──────── Information given

(* ===== verification/DeleteLeaf.v ===== *)
(** Deleting an entry from its leaf: the part of [Delete(Iterator* )] of
    [src/btree.cpp] below the branches.  A leaf that is too empty takes an
    entry from its sibling, or is merged with it. *)
From S2P Require Import Prelude Format Comparator State Memory FreeMap Pager PagerI PagerInst.
From S2P Require Import Node NodeWf NodeSpec Search BranchSpec Tx Iterator BTree Trails NodeDb Freed Tree TreeSearch TreeGet TreeWalk Copying.
From S2P Require Import TreeSteps Forest LeafPage LeafSplit BranchPage BranchSplit Rebuild PutUp PutTree PutTheorems PutSame Holes Siblings DeleteUp.

Implicit Types (d : DBImpl) (p q : Z) (key : list byte) (es : list entry) (e : entry) (t u s l r : tree) (ts us : list tree) (f g : frame) (fs : list frame).

(** ** Merging two leaves *)
Lemma merge_leaf_loop_ok p q es2 : forall n d i es1,
  forest d [Leaf p es1; Leaf q es2] -> (i + n = length es2)%nat -> Forall (storable (page_size d)) es2 ->
  overflow_pages (page_size d) (drop i es2) <= db_space d ->
  fill (page_size d) es1 + fill (page_size d) (drop i es2) <= page_size d - 18 ->
  exists d', merge_leaf_loop p q n (Z.of_nat i) d = Ok tt d' /\
    moves (overflow_pages (page_size d) (drop i es2)) (eq p) d [Leaf p es1; Leaf q es2] d' [Leaf p (es1 ++ drop i es2); Leaf q es2].
Proof.
  induction n as [|n IH]; intros d i es1 Hf Hn Hst Hsp Hfit.
  - exists d. split; [done|]. rewrite drop_ge, app_nil_r by lia. apply (moves_weaken _ _ _ _ _ _ _ _ (moves_refl d _ Hf)); [cbn; lia|done].
  - destruct (lookup_lt_is_Some_2 es2 i) as [e He]; [lia|]. rewrite (drop_S es2 e i He), fill_cons, overflow_pages_cons in *.
    pose proof (page_size_inv d (fr_inv _ _ Hf)) as Hps. pose proof (fill_nonneg _ (drop (S i) es2) Hps). pose proof (overflow_pages_nonneg (page_size d) (drop (S i) es2)).
    pose proof (proj1 (Forall_lookup _ _) Hst i e He) as Hste.
    destruct (append_entry_ok d p es1 q es2 [] i e Hf He Hste) as (d1 & Happ & M1); [lia|lia|].
    pose proof (wr_ps _ _ _ _ (mv_writes _ _ _ _ _ _ M1)) as Hps1. pose proof (wr_space _ _ _ _ (mv_writes _ _ _ _ _ _ M1)).
    destruct (IH d1 (S i) (es1 ++ [e])) as (d' & Hrun & M2); rewrite ?Hps1; try done; [by eapply moves_forest|lia|lia|rewrite fill_app, fill_cons; cbn [fill foldr]; lia|].
    exists d'. split.
    + cbn [merge_leaf_loop]. run_step Happ. by replace (Z.of_nat i + 1) with (Z.of_nat (S i)) by lia.
    + rewrite Hps1, <- app_assoc in M2. apply (moves_trans _ _ _ _ _ _ _ _ _ _ _ M1 M2). by intros x _ [<-|<-].
Qed.

Lemma Leaf_Merge_ok d p es1 q es2 :
  forest d [Leaf p es1; Leaf q es2] -> Forall (storable (page_size d)) es2 -> overflow_pages (page_size d) es2 <= db_space d ->
  fill (page_size d) es1 + fill (page_size d) es2 <= page_size d - 18 ->
  exists d', Leaf_Merge p q d = Ok tt d' /\
    moves (overflow_pages (page_size d) es2) (either p q) d [Leaf p es1; Leaf q es2] d' [Leaf p (es1 ++ es2)].
Proof.
  intros Hf Hst Hsp Hfit. pose proof Hf as [Hinv [_ [Hr2 _]%Forall_cons]%Forall_cons _].
  destruct (merge_leaf_loop_ok p q es2 (length es2) d 0 es1) as (d1 & Hloop & M1); try done. rewrite drop_0 in M1.
  pose proof (moves_forest _ _ _ _ _ _ M1) as Hf1. pose proof Hf1 as [Hinv1 [_ [Hr21 _]%Forall_cons]%Forall_cons _].
  destruct (moves_free d1 _ _ (forest_swap _ _ _ _ Hf1)) as (d2 & Hfree & M2). cbn [pg] in Hfree.
  assert (M2' : moves 0 (fun _ => False) d1 [Leaf p (es1 ++ es2); Leaf q es2] d2 [Leaf p (es1 ++ es2)]).
  { apply (moves_perm _ _ _ _ _ _ _ _ (Permutation_swap _ _ []) (reflexivity _) M2). }
  exists d2. split.
  - unfold Leaf_Merge. run_step (read_count d q es2 Hinv Hr2). rewrite Nat2Z.id. run_step Hloop. exact Hfree.
  - replace (overflow_pages (page_size d) es2) with (overflow_pages (page_size d) es2 + 0) by lia.
    apply (moves_trans _ _ _ _ _ _ _ _ _ _ _ M1 M2'). intros x _ [<-|[]]. by left.
Qed.

(** ** An entry from the sibling *)

(** The last entry of the left leaf made the first of the right one. *)
Lemma shift_right d p es1 e q es2 :
  forest d [Leaf p (es1 ++ [e]); Leaf q es2] -> storable (page_size d) e -> entry_pages (page_size d) e <= db_space d ->
  fill (page_size d) es2 + entry_cost (page_size d) e <= page_size d - 18 ->
  exists d1 d2 d3, let i := Z.of_nat (length es1) in
    node_count p d = Ok (i + 1) d /\ node_key p i d = Ok (e_key e) d /\ node_value p i d = Ok (e_value e) d /\
    on_node q (Leaf_Insert 0 (Ext (e_key e)) (e_value e)) d = Ok true d1 /\ node_is_bucket p i d1 = Ok (e_bucket e) d1 /\
    on_node q (SetIsBucket 0 (e_bucket e)) d1 = Ok tt d2 /\ on_node p Leaf_Pop d2 = Ok tt d3 /\ node_key q 0 d3 = Ok (e_key e) d3 /\
    moves (entry_pages (page_size d) e) (either p q) d [Leaf p (es1 ++ [e]); Leaf q es2] d3 [Leaf p es1; Leaf q (e :: es2)].
Proof.
  intros Hf Hst Hsp Hroom. assert (He : e = mkEntry (e_key e) (e_value e) (e_bucket e)) by (by destruct e).
  assert (Hlast : (es1 ++ [e]) !! length es1 = Some e) by (by apply list_lookup_middle).
  pose proof Hf as [Hinv [Hr1 _]%Forall_cons _]. destruct (read_entry d p _ Hinv Hr1 _ e Hlast) as (Hk & Hv & _).
  pose proof (read_count d p _ Hinv Hr1) as Hc. rewrite length_app, Nat2Z.inj_add in Hc.
  destruct (insert_marked d q es2 [Leaf p (es1 ++ [e])] 0 (e_key e) (e_value e) (e_bucket e) (forest_swap _ _ _ _ Hf)) as (b0 & d1 & d2 & Hins & Hmark & Hf1 & M1);
    rewrite <- ?He; try done; [lia|]. rewrite <- He in M1. apply moves_swap in M1. pose proof (moves_forest _ _ _ _ _ _ M1) as Hf2.
  pose proof Hf1 as [Hinv1 [_ [Hr11 _]%Forall_cons]%Forall_cons _]. destruct (read_entry d1 p _ Hinv1 Hr11 _ e Hlast) as (_ & _ & Hb).
  destruct (page_pop d2 p es1 e) as (d3 & Hpop & Hm2); [by apply (forest_app d2 [Leaf p _]) in Hf2 as (? & _ & _)|].
  pose proof (leaf_moves_frame _ _ _ _ _ _ _ Hm2 Hf2) as M2. pose proof (moves_forest _ _ _ _ _ _ M2) as [Hinv3 [_ [Hr3 _]%Forall_cons]%Forall_cons _].
  destruct (read_entry d3 q _ Hinv3 Hr3 0 e eq_refl) as (Hk3 & _ & _).
  exists d1, d2, d3. cbv zeta. split_and!; try done. replace (entry_pages _ _) with (entry_pages (page_size d) e + 0) by lia.
  apply (moves_trans _ _ _ _ _ _ _ _ _ _ _ M1 M2). by intros x _ [<-|<-]; [right|left].
Qed.
(* ===== verification/MetaTheorems.v ===== *)
(** The two meta records are an atomic switch ([src/meta.cpp]): a write of one
    of them cut short anywhere leaves a file that loads as the version before
    or as the new one. *)
From S2P Require Import Prelude Format Comparator State Memory PagerI PagerInst Meta.

Implicit Types (d : DBImpl) (m : MetaStruct).

(** ** Bytes of a record partly overwritten *)
Definition torn (k : nat) (new old : list byte) : list byte := take k new ++ drop k old.

Lemma torn_lookup k new old i :
  length new = length old -> (k <= length new)%nat ->
  torn k new old !! i = if decide (i < k)%nat then new !! i else old !! i.
Proof.
  intros Hl Hk. unfold torn. case_decide as Hi.
  - rewrite lookup_app_l by (rewrite length_take; lia). by rewrite lookup_take_lt.
  - rewrite lookup_app_r by (rewrite length_take; lia). rewrite length_take, lookup_drop. f_equal. lia.
Qed.

Lemma torn_all new old : length new = length old -> torn (length new) new old = new.
Proof. intros Hl. unfold torn. rewrite firstn_all, drop_ge by lia. apply app_nil_r. Qed.

Lemma length_torn k new old : length new = length old -> (k <= length new)%nat -> length (torn k new old) = length old.
Proof. intros. unfold torn. rewrite length_app, length_take, length_drop. lia. Qed.

Lemma torn_slice k new old o n :
  length new = length old -> (k <= length new)%nat ->
  (forall i, (Z.to_nat o <= i < Z.to_nat o + Z.to_nat n)%nat -> new !! i = old !! i) ->
  slice o n (torn k new old) = slice o n new.
Proof.
  intros Hl Hk He. apply list_eq. intros i. unfold slice.
  destruct (decide (i < Z.to_nat n)%nat).
  - rewrite !lookup_take_lt, !lookup_drop, torn_lookup by done. case_decide; [done|].
    symmetry. apply He. lia.
  - by rewrite !lookup_take_ge by lia.
Qed.

(** Reading back a range of the file after a partial write at its start. *)
Lemma mem_read_torn mm mm' a n k bs :
  0 <= n -> (k <= length bs)%nat -> (k <= Z.to_nat n)%nat -> Z.of_nat (length bs) = n ->
  (forall b, mm' b = if decide (a <= b < a + Z.of_nat k) then default x00 (bs !! Z.to_nat (b - a)) else mm b) ->
  mem_read mm' a n = torn k bs (mem_read mm a n).
Proof.
  intros Hn Hk Hkn Hl Hm. apply list_eq. intros i.
  rewrite torn_lookup by (rewrite ?length_mem_read; lia). unfold mem_read.
  destruct (decide (i < Z.to_nat n)%nat).
  - rewrite !list_lookup_fmap, lookup_seqZ_lt by lia. cbn. rewrite Hm. repeat case_decide; try lia; [|done].
    replace (Z.to_nat (a + Z.of_nat i - a)) with i by lia.
    destruct (lookup_lt_is_Some_2 bs i) as [x Hx]; [lia|]. by rewrite Hx.
  - case_decide; [lia|]. rewrite !list_lookup_fmap, lookup_seqZ_ge by lia. done.
Qed.

(** ** Records of a file *)
Section meta_theorems.
Context `{Crc32}.

(** The file has room for both records, in pages of the right size. *)
Record meta_file d : Prop := {
  mf_ps : page_size_ok (page_size d);
  mf_pages : pages_ok (page_size d) (file_pages (db_map d));
  mf_size : 2 * page_size d <= map_size (db_map d);
}.

Definition meta_at d (i : Z) : list byte := mem_read (db_mem d) (i * page_size d) kMetaSize.
Lemma meta_at_map d d' i : page_size d' = page_size d -> db_map d' = db_map d -> meta_at d' i = meta_at d i.
Proof. intros Hps Hm. unfold meta_at, db_mem. by rewrite Hm, Hps. Qed.

Definition crc_ok (bs : list byte) : Prop :=
  u32 (crc_End (crc_Append crc_new (crc_bytes bs))).1 = m_crc32 (decode_meta bs).

(** A record [Meta_Save] can have written for pages of [ps] bytes. *)
Record meta_valid (ps : Z) m : Prop := {
  mv_ranges : meta_ranges m;
  mv_sign : m_sign m = ATOMKV_SIGN;
  mv_ps : m_page_size m = ps;
  mv_version : m_min_version m = ATOMKV_VERSION;
}.

(** The record as it is written. *)
Definition sealed m : MetaStruct := set_m_crc32 (meta_crc m) m.

Lemma sealed_bytes m : crc_bytes (encode_meta (sealed m)) = crc_bytes (encode_meta m).
Proof. reflexivity. Qed.

Lemma sealed_valid ps m : meta_valid ps m -> meta_valid ps (sealed m).
Proof. intros [[] ? ? ?]. split; try done. split; try done. cbn. apply u32_range. Qed.

Lemma decode_sealed ps m : meta_valid ps m -> decode_meta (encode_meta (sealed m)) = sealed m.
Proof.
  intros Hv. rewrite <- (app_nil_r (encode_meta _)). apply decode_encode_meta, (sealed_valid ps m Hv).
Qed.

Lemma sealed_crc ps m : meta_valid ps m -> crc_ok (encode_meta (sealed m)).
Proof. intros Hv. unfold crc_ok. rewrite (decode_sealed ps m Hv), sealed_bytes. done. Qed.

(** ** What [Load] does with the two records *)
Lemma read_meta d i : meta_file d -> 0 <= i <= 1 -> read_at (i * page_size d) kMetaSize d = Ok (meta_at d i) d.
Proof.
  intros [Hps Hok Hsz] Hi. destruct (page_size_bounds _ Hps) as [Hr _]. unfold read_at, kMetaSize.
  rewrite !(proj2 (Z.leb_le _ _)) by nia. cbn [andb]. unfold meta_at, kMetaSize.
  by rewrite peek_at_ok by (done || lia).
Qed.

Definition loaded d (i : Z) (bs : list byte) : DBImpl := set_shm_meta (decode_meta bs) (set_cur_meta_index i d).

(** The slot [Load] tries first, and what decides it. *)
Definition newest d : Z :=
  if m_txid (decode_meta (meta_at d 0)) <? m_txid (decode_meta (meta_at d 1)) then 1 else 0.

Lemma newest_is d i :
  0 <= i <= 1 -> m_txid (decode_meta (meta_at d (1 - i))) < m_txid (decode_meta (meta_at d i)) -> newest d = i.
Proof.
  intros Hi. unfold newest. assert (i = 0 \/ i = 1) as [->| ->] by lia;
    [change (1 - 0) with 1|change (1 - 1) with 0]; destruct (Z.ltb_spec (m_txid (decode_meta (meta_at d 0))) (m_txid (decode_meta (meta_at d 1)))); lia.
Qed.

Lemma Meta_Load_ok d (i : Z) :
  meta_file d -> 0 <= i <= 1 ->
  m_sign (decode_meta (meta_at d 0)) = ATOMKV_SIGN -> m_min_version (decode_meta (meta_at d 0)) <= ATOMKV_VERSION ->
  crc_ok (meta_at d i) -> m_page_size (decode_meta (meta_at d i)) = page_size d ->
  newest d = i \/ ~ crc_ok (meta_at d (1 - i)) /\ (forall o, (crc_End o).2 = crc_new) ->
  Meta_Load d = Ok tt (loaded d i (meta_at d i)).
Proof.
  intros Hf Hi Hsg Hver Hcrc Hps Hsel. unfold Meta_Load, bind at 1, gets at 1.
  pose proof (read_meta d 0 Hf ltac:(lia)) as H0. rewrite Z.mul_0_l in H0. run_step H0.
  pose proof (read_meta d 1 Hf ltac:(lia)) as H1. rewrite Z.mul_1_l in H1. run_step H1.
  rewrite Hsg, Z.eqb_refl. cbn [negb andb]. rewrite (proj2 (Z.ltb_ge _ _)) by done. fold (newest d).
  set (nw := newest d) in *.
  set (sel := fun j => if j =? 1 then meta_at d 1 else meta_at d 0).
  change (if nw =? 1 then meta_at d 1 else meta_at d 0) with (sel nw).
  assert (Hseli : sel i = meta_at d i) by (unfold sel; destruct (Z.eqb_spec i 1); [by subst|by replace i with 0 by lia]).
  assert (Hn : nw = 0 \/ nw = 1) by (subst nw; unfold newest; destruct (_ <? _); auto).
  destruct (crc_End (crc_Append crc_new (crc_bytes (sel nw)))) as [v o] eqn:Ec.
  rewrite (bind_ok (modify (set_cur_meta_index nw)) _ d tt (set_cur_meta_index nw d)) by done. cbv beta.
  destruct (decide (nw = i)) as [E|E].
  - assert (Hv : u32 v = m_crc32 (decode_meta (sel nw))).
    { rewrite E, Hseli in *. unfold crc_ok in Hcrc. by rewrite Ec in Hcrc. }
    rewrite (proj2 (Z.eqb_eq _ _) Hv). unfold bind, ret. by rewrite E, Hseli, Hps, Z.eqb_refl.
  - destruct Hsel as [Hsel|[Hsel Hend]]; [done|].
    assert (Ho : o = crc_new) by (rewrite <- (Hend (crc_Append crc_new (crc_bytes (sel nw)))); by rewrite Ec).
    assert (E1 : nw = 1 - i) by lia. assert (Hself : sel nw = meta_at d (1 - i)).
    { unfold sel. rewrite E1. destruct (Z.eqb_spec (1 - i) 1) as [->|]; [done|]. by replace (1 - i) with 0 by lia. }
    assert (Hv : u32 v <> m_crc32 (decode_meta (sel nw))).
    { intros Hv. apply Hsel. rewrite <- Hself. unfold crc_ok. by rewrite Ec. }
    rewrite (proj2 (Z.eqb_neq _ _) Hv).
    assert (Ei : (if nw =? 1 then 0 else 1) = i) by (destruct (Z.eqb_spec nw 1); lia).
    rewrite Ei. change (if i =? 1 then meta_at d 1 else meta_at d 0) with (sel i). rewrite Hseli, Ho.
    unfold bind, modify. unfold crc_ok in Hcrc.
    destruct (crc_End (crc_Append crc_new (crc_bytes (meta_at d i)))) as [v' o'].
    cbn [fst] in Hcrc. rewrite Hcrc, Z.eqb_refl. unfold ret. by rewrite Hps, Z.eqb_refl.
Qed.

────────────────

* _Task directions_
Which lines run from the one holding "(** A record" through the one holding "Lemma sealed_bytes m" in the records above? Repeat them exactly, both included, and nothing more.

* _Problem solution_
(** A record [Meta_Save] can have written for pages of [ps] bytes. *)
Record meta_valid (ps : Z) m : Prop := {
  mv_ranges : meta_ranges m;
  mv_sign : m_sign m = ATOMKV_SIGN;
  mv_ps : m_page_size m = ps;
  mv_version : m_min_version m = ATOMKV_VERSION;
}.

(** The record as it is written. *)
Definition sealed m : MetaStruct := set_m_crc32 (meta_crc m) m.

Lemma sealed_bytes m : crc_bytes (encode_meta (sealed m)) = crc_bytes (encode_meta m).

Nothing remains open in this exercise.